## Activity
Using the records below, count the lines containing "classifiers" and give only the total.

## Collected data
(** * A shallow embedding of [toolz.functoolz.curry] and its call-signature
    classifiers ([is_valid_args], [is_partial_args], [has_varargs]),
    following src/toolz/functoolz.py, together with the part of
    CPython's [inspect.Signature._bind] (3.8 - 3.12) that the
    classifiers call through [Signature.bind] / [Signature.bind_partial]. *)

From Stdlib Require Import String Ascii ZArith List Bool Lia.
From stdpp Require Import base gmap strings list fin_maps.
Import ListNotations.
Open Scope Z_scope.
#[local] Set Warnings "-register-all".

(** ** Python values passed as arguments *)

Inductive V :=
| VInt (z : Z)
| VStr (s : string)
| VTuple (l : list V)
| VList (l : list V)
| VNone
| VObj (oid : nat).            (** a plain instance: [==] and [hash] by identity *)

(** Keyword-argument dicts.  Only key membership and lookup matter to the
    code modelled here, so a dict is a [gmap]. *)
Abbreviation kwdict := (gmap string V).

Inductive exn :=
| TypeError (msg : string)
| OtherError (name msg : string).

Inductive outcome :=
| ORet (v : V)
| ORaise (e : exn).

(** ** [inspect.Parameter] and [inspect.Signature] *)

Inductive kind :=
| POSITIONAL_ONLY
| POSITIONAL_OR_KEYWORD
| VAR_POSITIONAL
| KEYWORD_ONLY
| VAR_KEYWORD.

Definition kind_eqb (a b : kind) : bool :=
  match a, b with
  | POSITIONAL_ONLY, POSITIONAL_ONLY
  | POSITIONAL_OR_KEYWORD, POSITIONAL_OR_KEYWORD
  | VAR_POSITIONAL, VAR_POSITIONAL
  | KEYWORD_ONLY, KEYWORD_ONLY
  | VAR_KEYWORD, VAR_KEYWORD => true
  | _, _ => false
  end.

Record param := mkParam {
  p_name : string;
  p_kind : kind;
  p_has_default : bool           (** [param.default is not param.empty] *)
}.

## Solution for this exercise
2